# wadup wadup



## Guest (Aug 27, 2007)

I'm new here, just droppin in to say whats up. much love


----------



## REKER (Jul 12, 2007)

Welcome to the crew, bro.


----------



## Guest (Aug 27, 2007)

yes, welcome. what part of va are you from? i'm from n.va & reker there is from s.va. 
us mid-atlantics are starting to populate in numbers on these boards!


----------



## Guest (Aug 27, 2007)

just saw you post that you're from richmond. now we just need a western va in the house & we'll have va locked down! lol


----------



## REKER (Jul 12, 2007)

Werdz lyfe, son!

Maybe we could all meet up for a local-ish shred meet.


----------



## Guest (Aug 27, 2007)

sounds good maybe we can head up to a contest at wintergreen or something and all compete and rig it up and split the winnings haha


----------



## REKER (Jul 12, 2007)

haha, im not sick nasty. I hit little kickers and stuff. But you can compete, win, and then share the money. I wouldnt mind that.


----------



## Guest (Aug 27, 2007)

haha I don't get too technical...but yea when season rolls around maybe we can all shred it up, and maybe have a pray together in hopes that we can get some snow this year


----------



## Guest (Aug 27, 2007)

i mostly ride pa...liberty & seven springs. always up for a session, of most any kind or kynd, even


----------



## Guest (Aug 27, 2007)

sounds good im at seven springs alot i'll keep in touch and when the snow DOES come, because it is going to this year haha...ill hit yall up for sure


----------



## REKER (Jul 12, 2007)

baseball said:


> yea i usually hit wintergreen just because It's a little closer to me than mass.
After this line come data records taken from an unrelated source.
(** * Personal-record (PR) detection of the Fithub client

    A shallow embedding of the PR subsystem of [services/workoutApi.ts]
    ([getPRKey], [dateHasPR], [dateHasCurrentPR], [calculatePRs],
    [getPRSummaryForRecord]) together with the properties of its
    specification.

    Modelling conventions.
    - A JavaScript [number] that the code only stores and compares is a
      canonical rational [Qc] (weights) or an integer [Z] (repetitions,
      identifiers); [NaN] and the infinities cannot be carried by the JSON
      the records come from.
    - An optional property ([maxWeightPR?: boolean], an array reached
      through [?.]) is an [option]; [None] is [undefined].
    - A plain object used as a dictionary is a [gmap] with [string] keys,
      holding the properties of the object's own.  A read [o[k]] also sees
      the members inherited from [Object.prototype] ([Js.read]); the keys of
      the PR map end in an underscore and digits and so are never the name
      of such a member.
    - What ECMAScript leaves to the engine, the time value of a string that
      is not a calendar date and the order in which [Array.prototype.sort]
      leaves an array under an inconsistent comparator, is left open: the
      code is a function of an engine ([Module Engine]), and the properties
      hold for every engine.
    - The records array is a heap cell where a claim is about mutation
      ([Module Heap]); everywhere else it is a [list]. *)

From Stdlib Require Import ZArith QArith Qcanon Ascii String List Permutation Sorted Lia.
From stdpp Require Import base option list gmap strings pretty fin_maps numbers sorting.

Local Open Scope string_scope.
Local Open Scope Z_scope.

(** ** Data model ([types/exercise.ts]) *)

Module TrainingSet.
Record t := mk {
  id : Z;
  setNumber : Z;
  weight : Qc;
  reps : Z
}.
End TrainingSet.

Module TrainingRecordExercise.
Record t := mk {
  id : Z;
  name : string;
  muscle : string;
  custom : bool;
  sets : option (list TrainingSet.t)
}.
End TrainingRecordExercise.

Module TrainingRecord.
Record t := mk {
  id : Z;
  date : string;
  memo : option string;
  exercises : option (list TrainingRecordExercise.t)
}.
End TrainingRecord.

(** ** Calendar dates written [YYYY-MM-DD]

    The dates of the data model are calendar dates in the date-only form
    [YYYY-MM-DD] of the ECMAScript date-time string format.  For such a
    string ECMAScript fixes the time value of [new Date(s)]: midnight UTC of
    that day, in milliseconds since 1970-01-01.  This module describes those
    strings and their time values.  What [new Date(s).getTime()] answers for
    any other string is left to the engine (for ["2024-02-30"] V8 answers
    the time value of the first of March, other engines answer [NaN]); see
    [Engine]. *)

Module IsoDate.

Definition digit (c : ascii) : option Z :=
  let n := Z.of_nat (nat_of_ascii c) in
  if (48 <=? n) && (n <=? 57) then Some (n - 48) else None.

Definition isDash (c : ascii) : bool := Nat.eqb (nat_of_ascii c) 45.

Definition inLeapYear (y : Z) : bool :=
  (y mod 4 =? 0) && (negb (y mod 100 =? 0) || (y mod 400 =? 0)).

Definition dayFromYear (y : Z) : Z :=
  365 * (y - 1970) + (y - 1969) / 4 - (y - 1901) / 100 + (y - 1601) / 400.

Definition daysInMonth (leap : bool) (m : Z) : Z :=
  if m =? 2 then (if leap then 29 else 28)
  else if (m =? 4) || (m =? 6) || (m =? 9) || (m =? 11) then 30
  else 31.

(** Number of days of the year that precede month [m] (1-based). *)
Definition dayWithinYear (leap : bool) (m : Z) : Z :=
  let l := if leap then 1 else 0 in
  if m =? 1 then 0
  else if m =? 2 then 31
  else if m =? 3 then 59 + l
  else if m =? 4 then 90 + l
  else if m =? 5 then 120 + l
  else if m =? 6 then 151 + l
  else if m =? 7 then 181 + l
  else if m =? 8 then 212 + l
  else if m =? 9 then 243 + l
  else if m =? 10 then 273 + l
  else if m =? 11 then 304 + l
  else 334 + l.

Definition msPerDay : Z := 86400000.

(** Midnight UTC of day [d] of month [m] (1-based) of year [y]. *)
Definition utcMidnight (y m d : Z) : Z :=
  (dayFromYear y + dayWithinYear (inLeapYear y) m + d - 1) * msPerDay.

(** The time value of a day of the calendar; [None] when the calendar has no
    such day. *)
Definition timeOfDay (y m d : Z) : option Z :=
  if (1 <=? m) && (m <=? 12) && (1 <=? d) && (d <=? daysInMonth (inLeapYear y) m)
  then Some (utcMidnight y m d)
  else None.

(** The ten characters of [YYYY-MM-DD], split into year, month and day. *)
Definition fields (s : string) : option (Z * Z * Z) :=
  match s with
  | String y1 (String y2 (String y3 (String y4 (String s1
      (String m1 (String m2 (String s2 (String d1 (String d2 EmptyString))))))))) =>
      if isDash s1 && isDash s2 then
        a ← digit y1; b ← digit y2; c ← digit y3; d ← digit y4;
        e ← digit m1; f ← digit m2; g ← digit d1; h ← digit d2;
        Some (1000 * a + 100 * b + 10 * c + d, 10 * e + f, 10 * g + h)
      else None
  | _ => None
  end.

(** The time value of a calendar date written [YYYY-MM-DD]; [None] when the
    string is not one. *)
Definition calendarTime (s : string) : option Z :=
  '(y, m, d) ← fields s; timeOfDay y m d.

End IsoDate.

(** ** JavaScript idioms used by the PR code *)

Module Js.

(** The names of the members that an object created by [{}] inherits from
    [Object.prototype].  Reading one of them from a dictionary that has no
    property of its own by that name gives a function (for [__proto__], the
    prototype object) and not [undefined]. *)
Definition objectPrototype : list string :=
  [ "constructor"; "hasOwnProperty"; "isPrototypeOf"; "propertyIsEnumerable";
    "toLocaleString"; "toString"; "valueOf"; "__proto__";
    "__defineGetter__"; "__defineSetter__"; "__lookupGetter__"; "__lookupSetter__" ].

(** What [o[k]] evaluates to, for a dictionary [o] created by [{}]: the value
    [o] holds at [k]; or, when it holds none, the member of
    [Object.prototype] called [k]; or [undefined]. *)
Inductive Value (A : Type) : Type :=
  | Own (a : A)
  | Inherited
  | Undefined.
Arguments Own {A} a.
Arguments Inherited {A}.
Arguments Undefined {A}.

Definition read {A : Type} (o : gmap string A) (k : string) : Value A :=
  match o !! k with
  | Some a => Own a
  | None => if bool_decide (k ∈ objectPrototype) then Inherited else Undefined
  end.

(** [!o[k]] for a dictionary of numbers: true on [undefined] and on [0];
    functions and objects are truthy. *)
Definition falsy (x : Value Qc) : bool :=
  match x with
  | Own q => bool_decide (q = 0%Qc)
  | Inherited => false
  | Undefined => true
  end.

(** Truthiness of an optional boolean property. *)
Definition truthy (x : option bool) : bool :=
  match x with
  | Some true => true
  | _ => false
  end.

(** [a > o[k]] and [a === o[k]] for a number [a].  Both are false when
    [o[k]] is [undefined]; they are false as well when it is an inherited
    member, which [>] converts to [NaN] and which [===] finds to be no
    number. *)
Definition gtQ (a : Qc) (b : Value Qc) : bool :=
  match b with
  | Own q => bool_decide (q < a)%Qc
  | _ => false
  end.

Definition eqQ (a : Qc) (b : Value Qc) : bool :=
  match b with
  | Own q => bool_decide (a = q)
  | _ => false
  end.

Definition gtZ (a : Z) (b : Value Z) : bool :=
  match b with
  | Own z => bool_decide (z < a)
  | _ => false
  end.

Definition eqZ (a : Z) (b : Value Z) : bool :=
  match b with
  | Own z => bool_decide (a = z)
  | _ => false
  end.

(** [xs.forEach((x, i) => ...)] as a left-to-right fold that threads the
    variables the callback assigns. *)
Fixpoint forEachFrom {A St : Type} (f : St → A → nat → St) (i : nat)
    (xs : list A) (s : St) : St :=
  match xs with
  | [] => s
  | x :: xs' => forEachFrom f (S i) xs' (f s x i)
  end.

Definition forEach {A St : Type} (f : St → A → nat → St) (xs : list A) (s : St) : St :=
  forEachFrom f 0 xs s.

(** [xs?.forEach(...)]: nothing happens when [xs] is [undefined]. *)
Definition forEachOpt {A St : Type} (f : St → A → nat → St)
    (xs : option (list A)) (s : St) : St :=
  match xs with
  | Some l => forEach f l s
  | None => s
  end.

(** [SortCompare] of [Array.prototype.sort]: the number the comparator
    answers, a [NaN] being read as [+0]. *)
Definition sortCompare {A : Type} (comparefn : A → A → option Z) (x y : A) : Z :=
  default 0 (comparefn x y).

(** The comparator is a consistent comparator for the elements of [l], in
    the words of ECMAScript: it answers a number and never [NaN], every
    element compares equal to itself, comparing equal is symmetric and
    transitive, and so are comparing smaller and comparing greater
    transitive. *)
Definition consistent {A : Type} (comparefn : A → A → option Z) (l : list A) : Prop :=
  ∀ a b c, a ∈ l → b ∈ l → c ∈ l →
    is_Some (comparefn a b)
    ∧ sortCompare comparefn a a = 0
    ∧ (sortCompare comparefn a b = 0 → sortCompare comparefn b a = 0)
    ∧ (sortCompare comparefn a b = 0 → sortCompare comparefn b c = 0 →
       sortCompare comparefn a c = 0)
    ∧ (sortCompare comparefn a b < 0 → sortCompare comparefn b c < 0 →
       sortCompare comparefn a c < 0)
    ∧ (sortCompare comparefn a b > 0 → sortCompare comparefn b c > 0 →
       sortCompare comparefn a c > 0).

(** A stable sort, used as the reference: insertion sort, which puts an
    element in front of the first one that does not compare smaller. *)
Fixpoint insertSorted {A : Type} (comparefn : A → A → option Z) (x : A) (l : list A)
    : list A :=
  match l with
  | [] => [x]
  | y :: l' =>
      if sortCompare comparefn x y <=? 0 then x :: l
      else y :: insertSorted comparefn x l'
  end.

Fixpoint stableSort {A : Type} (comparefn : A → A → option Z) (l : list A) : list A :=
  match l with
  | [] => []
  | x :: l' => insertSorted comparefn x (stableSort comparefn l')
  end.

End Js.

(** ** The JavaScript engine

    The code calls two library functions that ECMAScript specifies only in
    part; what it leaves open differs between engines.

    - [new Date(s).getTime()].  For a calendar date written [YYYY-MM-DD] the
      answer is fixed ([IsoDate.calendarTime]).  For any other string it is
      left to the engine.
    - [Array.prototype.sort] with a comparator.  The sorted array is a
      permutation of the array, and its order depends on the elements only
      through what the comparator answers for them.  Where the comparator
      is a consistent comparator for the elements, the array is sorted by
      it and the sort is stable.  Where it is not, as when it answers [NaN]
      for some elements, the order is left to the engine.

    An engine is any pair of functions that meets this; the properties of
    the code are stated for every engine. *)

Module Engine.
Record t := mk {
  getTime : string → option Z;
  sort : ∀ A : Type, (A → A → option Z) → list A → list A;
  getTime_calendar : ∀ s t, IsoDate.calendarTime s = Some t → getTime s = Some t;
  sort_permutation : ∀ A comparefn (l : list A), sort A comparefn l ≡ₚ l;
  sort_comparisons :
    ∀ A B (f : A → B) (cmpA : A → A → option Z) (cmpB : B → B → option Z) (l : list A),
      (∀ x y, x ∈ l → y ∈ l → cmpB (f x) (f y) = cmpA x y) →
      sort B cmpB (f <$> l) = f <$> sort A cmpA l;
  sort_sorted :
    ∀ A comparefn (l : list A), Js.consistent comparefn l →
      StronglySorted (λ x y, Js.sortCompare comparefn x y ≤ 0) (sort A comparefn l);
  sort_stable :
    ∀ A comparefn (l : list A), Js.consistent comparefn l →
      ∀ x, x ∈ l →
        filter (λ y, Js.sortCompare comparefn x y = 0) (sort A comparefn l)
        = filter (λ y, Js.sortCompare comparefn x y = 0) l
}.
End Engine.

(** [new Date(s).getTime()] of an engine that, as V8 does, accepts the days
    29 to 31 in every month and counts on into the next month. *)
Definition lenientTime (s : string) : option Z :=
  '(y, m, d) ← IsoDate.fields s;
  if (1 <=? m) && (m <=? 12) && (1 <=? d) && (d <=? 31)
  then Some (IsoDate.utcMidnight y m d) else None.

(** ** PR data ([PRInfo], [PRData], [PRCalculationResult]) *)

Module PRInfo.
Record t := mk {
  maxWeightPR : option bool;
  repPR : option bool;
  isCurrentMaxPR : option bool;
  isCurrentRepPR : option bool;
  date : string;
  exercise : string;
  weight : Qc;
  reps : Z;
  setIndex : nat
}.

Definition markCurrentMax (pr : t) : t :=
  mk (maxWeightPR pr) (repPR pr) (Some true) (isCurrentRepPR pr)
     (date pr) (exercise pr) (weight pr) (reps pr) (setIndex pr).

Definition markCurrentRep (pr : t) : t :=
  mk (maxWeightPR pr) (repPR pr) (isCurrentMaxPR pr) (Some true)
     (date pr) (exercise pr) (weight pr) (reps pr) (setIndex pr).
End PRInfo.

Abbreviation PRData := (gmap string PRInfo.t).

Module PRCalculationResult.
Record t := mk {
  prData : PRData;
  maxWeightByExercise : gmap string Qc;
  maxRepsAtMaxWeight : gmap string Z
}.
End PRCalculationResult.

Import PRCalculationResult.

(** ** [getPRKey], [dateHasPR], [dateHasCurrentPR] *)

Definition getPRKey (date exerciseName : string) (setIndex : nat) : string :=
  date +:+ "_" +:+ exerciseName +:+ "_" +:+ pretty setIndex.

(** [Object.keys(prData)]; the callers only ask whether some key passes a
    test, so the order of the keys does not matter. *)
Definition keys (prData : PRData) : list string := (map_to_list prData).*1.

Definition dateHasPR (prData : PRData) (dateStr : string) : bool :=
  existsb (λ key, String.prefix (dateStr +:+ "_") key) (keys prData).

Definition dateHasCurrentPR (prData : PRData) (dateStr : string) : bool :=
  existsb (λ key,
    if negb (String.prefix (dateStr +:+ "_") key) then false
    else match prData !! key with
         | Some pr => Js.truthy (PRInfo.isCurrentMaxPR pr) || Js.truthy (PRInfo.isCurrentRepPR pr)
         | None => false
         end) (keys prData).

(** ** [calculatePRs] *)

(** The comparator of the sort, [new Date(a.date).getTime() -
    new Date(b.date).getTime()]; [None] is [NaN]. *)
Definition compareDates (E : Engine.t) (a b : TrainingRecord.t) : option Z :=
  x ← Engine.getTime E (TrainingRecord.date a);
  y ← Engine.getTime E (TrainingRecord.date b);
  Some (x - y).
Unfortunately last year was awful there. all artificial snow, sunny days the stuff just melted and iced over...made for some pretty big bumbs and bruises, as well as a pretty nasty concussion....HOW ABOUT SOME POWDER THIS YEAR IN VA...i mean really, it would be so nice...i hate having to travel to get a decent session


Yeah I know. A few times I wanted to hit the kickers at both parks and I chose not to b/c the landings were ice. :thumbsdown: :thumbsdown: 
I have a feeling this season is going to be radical...


----------



## Guest (Aug 27, 2007)

that would be how i got my concussion....hit the bottom, middle kicker at wintergreen on a sunny 30 degree day, the fake snow was melting and icing over...i had alot of speed and caught an edge on a chunk of ice coming around on a backside 360 and got straight ruined


----------



## REKER (Jul 12, 2007)

Ouch! I saw a few times, kids layed out on the landing with Ski Patrol assissting. That also sketched me out a little bit. Im buying a helmet this season.... old men like myself cant afford to be out. haha.


----------



## Guest (Aug 27, 2007)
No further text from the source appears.